Reasons for Loss of Bladder Control While Sleeping

By Doug Desjardins

There are a number of causes for loss of bladder control while sleeping. They include relatively benign causes like anxiety or a reaction to medication to more serious conditions like infections or cancer. Doctors can usually diagnose the problem through a simple test or series of tests.

Urinary Tract Problems

A common cause of loss of bladder control while sleeping is a urinary tract problem. An infection of the urinary tract, a urinary tract stone or a blockage can result in the involuntary emptying of the bladder while sleeping. These problems can typically be treated with antibiotics to clear up an infection or other medication to help a person clear blockage or pass a kidney stone.


Anxiety is a common cause of nighttime bed wetting in children, but can also trigger the problem in adults. A psychiatrist is usually consulted to find the root cause of the anxiety and treat the problem. This is usually a temporary problem for children but can be a chronic problem for adults.


Some medications have been known to cause loss of bladder control while sleeping, as a side effect. They include medications taken for insomnia and those taken for psychiatric problems like thioridazine, clozapine and risperidone. Doctors will usually try another medication if the problem persists.
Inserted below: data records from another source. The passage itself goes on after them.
(** ** Loading *)

Lemma load_lines_store_all decimal program failure :
  forall address,
    load_lines decimal program failure address
    = store_all (map (int_base2 decimal) (retained program)) failure address.
Proof.
  induction program as [|instruction rest IH]; intros address; [reflexivity|].
  cbn [load_lines]. fold (clean instruction). unfold retained in *.
  cbn [map List.filter].
  destruct (is_empty (clean instruction)) eqn:E; cbn [negb].
  - apply IH.
  - cbn [map store_all].
    destruct (int_base2 decimal (clean instruction)); [|reflexivity].
    rewrite IH. reflexivity.
Qed.

Lemma store_ram_in_range address num s :
  length (ram s) = 256%nat -> 0 <= address < 256 ->
  exists s', store_ram address num s = (s', Ok tt) /\ length (ram s') = 256%nat.
Proof.
  intros Hlen Hr. destruct (setitem_valid (ram s) address num) as [l Hl].
  { rewrite Hlen. unfold valid_index. lia. }
  exists (set_ram l s). unfold store_ram. rewrite Hl. split; [reflexivity|].
  cbn. rewrite (setitem_length _ _ _ _ Hl). exact Hlen.
Qed.

Lemma store_ram_at_256 num s :
  length (ram s) = 256%nat -> store_ram 256 num s = (s, Raise IndexError).
Proof.
  intros Hlen. unfold store_ram. rewrite setitem_invalid; [reflexivity|].
  rewrite Hlen. unfold valid_index. lia.
Qed.

(** The loop succeeds exactly when every value parsed, the values fit into
    the 256 cells and the file read to its end. *)
Lemma store_all_ok_iff vals failure :
  forall address s,
    length (ram s) = 256%nat -> 0 <= address <= 256 ->
    (exists s', store_all vals failure address s = (s', Ok tt)) <->
    (Forall is_Some vals /\ address + Z.of_nat (length vals) <= 256 /\
     failure = None).
Proof.
  induction vals as [|[num|] rest IH]; intros address s Hlen Hr.
  - cbn [store_all length]. destruct failure as [e|]; split.
    + intros [s' H]. discriminate H.
    + intros (_ & _ & H). discriminate H.
    + intros _. split; [constructor|]. split; [cbn; lia | reflexivity].
    + intros _. eexists. reflexivity.
  - cbn [store_all length]. destruct (Z.eq_dec address 256) as [->|Hne].
    + unfold bind. rewrite (store_ram_at_256 _ _ Hlen). split.
      * intros [s' H]. discriminate H.
      * intros (_ & H & _). lia.
    + destruct (store_ram_in_range address num s Hlen ltac:(lia))
        as (s1 & Hs1 & Hlen1).
      unfold bind. rewrite Hs1. rewrite (IH (address + 1) s1 Hlen1 ltac:(lia)).
      split; intros (HF & Hle & Hend); (split; [|split; [lia | exact Hend]]).
      * constructor; [eauto | exact HF].
      * inversion HF; assumption.
  - cbn [store_all]. split.
    + intros [s' H]. discriminate H.
    + intros [HF _]. inversion HF as [|? ? [x Hx]]. discriminate Hx.
Qed.

(** A line that does not parse, met while the cells still suffice, ends the
    loop with ValueError. *)
Lemma store_all_bad_numeral failure nums rest :
  forall address s,
    length (ram s) = 256%nat -> 0 <= address ->
    address + Z.of_nat (length nums) <= 256 ->
    snd (store_all (map Some nums ++ None :: rest) failure address s)
    = Raise ValueError.
Proof.
  induction nums as [|num nums IH]; intros address s Hlen H0 Hle; [reflexivity|].
  cbn [map app store_all length] in *.
  destruct (store_ram_in_range address num s Hlen ltac:(lia)) as (s1 & Hs1 & Hlen1).
  unfold bind. rewrite Hs1. apply IH; [exact Hlen1 | lia | lia].
Qed.

(** The 257th value has no cell: IndexError. *)
Lemma store_all_too_long failure nums rest :
  forall address s,
    length (ram s) = 256%nat -> 0 <= address <= 256 ->
    address + Z.of_nat (length nums) = 257 ->
    snd (store_all (map Some nums ++ rest) failure address s) = Raise IndexError.
Proof.
  induction nums as [|num nums IH]; intros address s Hlen H0 Hle.
  - cbn in Hle. lia.
  - cbn [map app store_all length] in *. unfold bind.
    destruct (Z.eq_dec address 256) as [->|Hne].
    + rewrite (store_ram_at_256 _ _ Hlen). reflexivity.
    + destruct (store_ram_in_range address num s Hlen ltac:(lia))
        as (s1 & Hs1 & Hlen1).
      rewrite Hs1. apply IH; [exact Hlen1 | lia | lia].
Qed.

(** When every line fits and parses, a failure of the file behind its last
    line is what the loop raises. *)
Lemma store_all_read_failure e nums :
  forall address s,
    length (ram s) = 256%nat -> 0 <= address ->
    address + Z.of_nat (length nums) <= 256 ->
    snd (store_all (map Some nums) (Some e) address s) = Raise e.
Proof.
  induction nums as [|num nums IH]; intros address s Hlen H0 Hle; [reflexivity|].
  cbn [map store_all length] in *.
  destruct (store_ram_in_range address num s Hlen ltac:(lia)) as (s1 & Hs1 & Hlen1).
  unfold bind. rewrite Hs1. apply IH; [exact Hlen1 | lia | lia].
Qed.

Lemma binary_numerals_parse decimal l :
  Forall (binary_numeral decimal) l ->
  exists nums, map (int_base2 decimal) l = map Some nums /\ length nums = length l.
Proof.
  induction 1 as [|value l Hv _ (nums & IH & Hlen)].
  - exists []. auto.
  - unfold binary_numeral in Hv.
    destruct (int_base2 decimal value) as [num|] eqn:E; [|congruence].
    exists (num :: nums). cbn. rewrite E, IH, Hlen. auto.
Qed.

Lemma parsed_is_numeral decimal l :
  Forall is_Some (map (int_base2 decimal) l) <-> Forall (binary_numeral decimal) l.
Proof.
  induction l as [|value l IH]; cbn; [split; constructor|].
  split; intros H; inversion H as [|? ? Hv Hl]; subst; constructor;
    try (apply IH; assumption).
  - unfold binary_numeral. destruct Hv as [x ->]. discriminate.
  - unfold binary_numeral in Hv.
    destruct (int_base2 decimal value); [eauto | congruence].
Qed.

(** A line of binary digits and nothing else is a numeral, whatever the
    digit table, and reads as the number it writes. *)
Lemma to_ascii_bit decimal ch rest :
  is_bit ch ->
  to_ascii decimal (ch :: rest) =
  String (if ch =? 48 then "0"%char else "1"%char) (to_ascii decimal rest).
Proof. intros [-> | ->]; reflexivity. Qed.

Lemma int2_digits_bits decimal value :
  Forall is_bit value ->
  forall acc prev_digit,
    value <> [] \/ prev_digit = true ->
    int2_digits (to_ascii decimal value) acc prev_digit = Some (bits_value value acc).
Proof.
  induction 1 as [|ch rest Hch _ IH]; intros acc prev_digit Hne.
  - destruct Hne as [Hne | ->]; [congruence | reflexivity].
  - rewrite (to_ascii_bit decimal ch rest Hch).
    destruct Hch as [-> | ->]; cbn [Z.eqb Pos.eqb int2_digits Ascii.eqb Bool.eqb];
      rewrite IH by (right; reflexivity); unfold bits_value; cbn [fold_left];
      f_equal; f_equal; lia.
Qed.

Lemma plain_numeral_parses decimal value :
  Forall is_bit value -> value <> [] ->
  int_base2 decimal value = Some (bits_value value 0) /\
  binary_numeral decimal value.
Proof.
  intros Hbits Hne.
  assert (E : int_base2 decimal value = Some (bits_value value 0)).
  { rewrite <- (int2_digits_bits decimal value Hbits 0 false) by (left; exact Hne).
    unfold int_base2.
    destruct Hbits as [|c1 rest H1 Hrest]; [congruence|].
    rewrite (to_ascii_bit decimal c1 rest H1).
    destruct H1 as [-> | ->]; [|reflexivity].
    destruct Hrest as [|c2 rest H2 _]; [reflexivity|].
    rewrite (to_ascii_bit decimal c2 rest H2).
    destruct H2 as [-> | ->]; reflexivity. }
  split; [exact E|]. unfold binary_numeral. rewrite E. discriminate.
Qed.

(** What the [try] statement of [load] makes of the outcome of its body. *)
Lemma try_except_passes {A} (m h : M A) s e :
  snd (m s) = Raise e -> e <> FileNotFoundError ->
  snd (try_except_FileNotFoundError m h s) = Raise e.
Proof.
  unfold try_except_FileNotFoundError. destruct (m s) as [s1 [a|e1]]; cbn.
  - discriminate.
  - intros [= ->] Hne. destruct e; try reflexivity. congruence.
Qed.

Lemma try_except_catches {A} (m h : M A) s :
  snd (m s) = Raise FileNotFoundError ->
  try_except_FileNotFoundError m h s = h (fst (m s)).
Proof.
  unfold try_except_FileNotFoundError. destruct (m s) as [s1 [a|e1]]; cbn.
  - discriminate.
  - intros [= ->]. reflexivity.
Qed.

Lemma try_except_ok_iff (m : M unit) e s :
  (exists s',
      try_except_FileNotFoundError m
        (do _ <- print (OStr "File not found"); raise e) s = (s', Ok tt)) <->
  (exists s', m s = (s', Ok tt)).
Proof.
  unfold try_except_FileNotFoundError. destruct (m s) as [s1 [[]|e1]].
  - split; intros _; eauto.
  - split; intros [s' H]; [|discriminate H].
    destruct e1; discriminate H.
Qed.

Section Load.
Variables (decimal : decimal_table) (argv : list string) (fs : filesystem).
Variable s : CPU.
Loss of bladder control while sleeping may be related to diabetes. Diabetes sometimes inhibits the production of anti-diuretic hormone (ADH), which tells the kidneys to produce less urine when the body is asleep. Diabetes can also result in a condition called nocturnal polyuria, which prompts the kidneys to produce excessive amounts of urine at night.

More Serious Problems

In some cases, loss of bladder control at night can be caused an enlarged prostate or prostate cancer. It can also be a warning sign of bladder cancer. If you experience the loss of bladder control while sleeping, consult a doctor and get a proper diagnosis. In most cases, it can be easily treated after the underlying cause is identified.